Best Christmas jazz albums - Ella Wishes you a Swinging Christmas
Best Christmas jazz albums - Ella Wishes you a Swinging Christmas

And we have to say, Ella in jolly, jazzy, secular mode is perhaps even better than Ella in devotional, hymn-singing mode. That wonderful purity of tone and that crystalline diction and intonation are heard to marvellous effect throughout this absolute gem of a Christmas album. Ella also adds some deliciously unexpected rhythmic kick to the likes of 'Frosty' and 'Jingle Bells', songs that you thought you knew so well you could never hear them sounding this fresh and joyful.

Ella certainly wishes you a swinging Christmas... she also serves up one of the very best Christmas jazz albums in the catalogue.

2. Nat King Cole: The Magic of Christmas (1960)

The great Nat King Cole recorded a few Christmas cuts early in his career. The Magic of Christmas, however, was his only dedicated Christmas long-player: and what a wonderful thing it is. It's a beautifully chosen selection of much-loved Christmas carols, including 'Away in a Manger', 'The First Noel', 'I Saw Three Ships' and 'Joy to the World', all deftly rendered in Cole's magical, perfectly-pitched baritone.

While we're talking Nat Cole and Christmas, by the way, no Christmas is complete without a rendition of The Christmas Song, first recorded by Cole in 1946 and later set down again in 1961 for the long-player The Nat King Cole Story.

What is the best Christmas jazz album of all?

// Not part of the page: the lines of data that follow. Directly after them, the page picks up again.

(** ** STUN *)
Definition stun_announcements (env : WorkerEnv) (candidate : SocketAddr) : list Effect :=
  concat (map (λ network,
      if is_some (jn_certificate network) then
        map (λ relay_endpoint, Transmit Sockets relay_endpoint
               (candidate_announcement (jn_id network) (se_device_id (we_session env)) candidate))
          (relay_endpoints_for (we_configuration env) (jn_id network))
      else []) (se_networks (we_session env))).
Definition receive_stun (env : WorkerEnv) (remote : SocketAddr) (k : Worker)
    (transaction_id : bytes) (candidate : SocketAddr) : Worker * list Effect :=
  match wk_stun k !! transaction_id with
  | None => (k, [])
  | Some transaction =>
      let k := with_stun k (delete transaction_id (wk_stun k)) (wk_candidates k) in
      if bool_decide (stx_server transaction = remote)
         && (duration_since (se_instant (we_session env)) (stx_issued_at transaction)
             <? STUN_TRANSACTION_TTL)
      then
        (if negb (contains candidate (wk_candidates k))
            && (len (wk_candidates k) <? MAX_ADVERTISED_CANDIDATES)
         then with_stun k (wk_stun k) (wk_candidates k ++ [candidate]) else k,
         stun_announcements env candidate)
      else (k, [])
  end.
(** A TLS stream: the bytes that arrive and whether the peer then closes it, the
    messages written, and which writes fail. *)
Record Stream : Type := mkStream {
  sm_arriving : bytes;
  sm_closed : bool;
  sm_written : list bytes;
  sm_draws : list (option bytes);
  sm_refuses : nat → bool;
}.
Definition with_bytes (s : Stream) (arriving : bytes) : Stream :=
  mkStream arriving (sm_closed s) (sm_written s) (sm_draws s) (sm_refuses s).
Definition stream_new_transaction_id : handler Stream TurnError bytes := λ s,
  let '(r, draws) := draw (sm_draws s) in
  (r, mkStream (sm_arriving s) (sm_closed s) (sm_written s) draws (sm_refuses s)).
(** [read_exact]; a stream that stays silent runs into the time limit. *)
Definition read_exact (n : nat) : handler Stream TurnError bytes :=
  s ← read;
  if (n <=? length (sm_arriving s))%nat
  then write (with_bytes s (drop n (sm_arriving s))) ;; mret (take n (sm_arriving s))
  else write (with_bytes s []) ;; lift (Err (if sm_closed s then TurnIo else TurnTimedOut)).
Definition read_turn_stream_message : handler Stream TurnError bytes :=
  header ← read_exact HEADER_LEN;
  body_len ← lift (from_be <$> turn_range 2 4 header);
  lift (bail_if (negb (body_len mod 4 =? 0)
                 || (MAX_MESSAGE_LEN <? body_len + Z.of_nat HEADER_LEN)) TurnMalformed) ;;
  body ← read_exact (Z.to_nat body_len);
  mret (header ++ body).
Definition write_turn_stream_message (message : bytes) : handler Stream TurnError unit :=
  lift (parse_message message) ;;
  s ← read;
  lift (bail_if (sm_refuses s (length (sm_written s))) TurnIo) ;;
  write (mkStream (sm_arriving s) (sm_closed s) (sm_written s ++ [message]) (sm_draws s)
           (sm_refuses s)).
(** Every message takes a header from the stream, so its length is fuel enough. *)
Fixpoint await_stream_response (fuel : nat) (transaction : bytes)
    : handler Stream TurnError Message :=
  match fuel with
  | O => lift (Err (TurnFault OutOfFuel))
  | S fuel =>
      bs ← read_turn_stream_message;
      message ← lift (parse_message bs);
      if bool_decide (ms_transaction message = transaction) then mret message
      else await_stream_response fuel transaction
  end.
Definition receive_stream_response (transaction : bytes) : handler Stream TurnError Message :=
  s ← read; await_stream_response (S (length (sm_arriving s))) transaction.
Definition tls : Transport Stream :=
  mkTransport stream_new_transaction_id write_turn_stream_message receive_stream_response.

(** ** Allocations, over either connection *)
Section protocol.
Context `{UuidLib} `{TurnLib}.
Definition requested_transport : list attribute := [(ATTR_REQUESTED_TRANSPORT, [17; 0; 0; 0])].
(** [clamp], in seconds *)
Definition granted_lifetime (response : Message) : Z :=
  Z.min DEFAULT_LIFETIME (Z.max 60 (default DEFAULT_LIFETIME (lifetime response))).
Definition with_lifetime (a : Authentication) (seconds : Z) : Authentication :=
  mkAuthentication (au_realm a) (au_nonce a) seconds.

1. Vince Guaraldi Trio: A Charlie Brown Christmas (1965)

When the much-loved cartoon strip Peanuts got a Christmas TV special in 1965, creator creator Charles M. Schulz asked pianist Vince Guaraldi and his trio to put together a score that would evoke the much-loved strip's innocent humour and charm. And, on this album, Guaraldi and co-performers Fred Marshall (double bass) and Jerry Granelli (drums) do everything asked of them and more, evoking a wonderful world of childlike joy and festive good cheer. The album also makes a perfect introduction to jazz for younger listeners.

Standout tracks include 'Linus and Lucy', with its brilliant rhythmic swerves and scintillating piano runs. Then there's 'Christmastime is Here', a six-minute child's daydream of Christmas. The swing-fuelled 'Skating' manages to evoke tumbling snowflakes, while 'Christmas Is Coming' is an unrivalled festive curtain-raiser.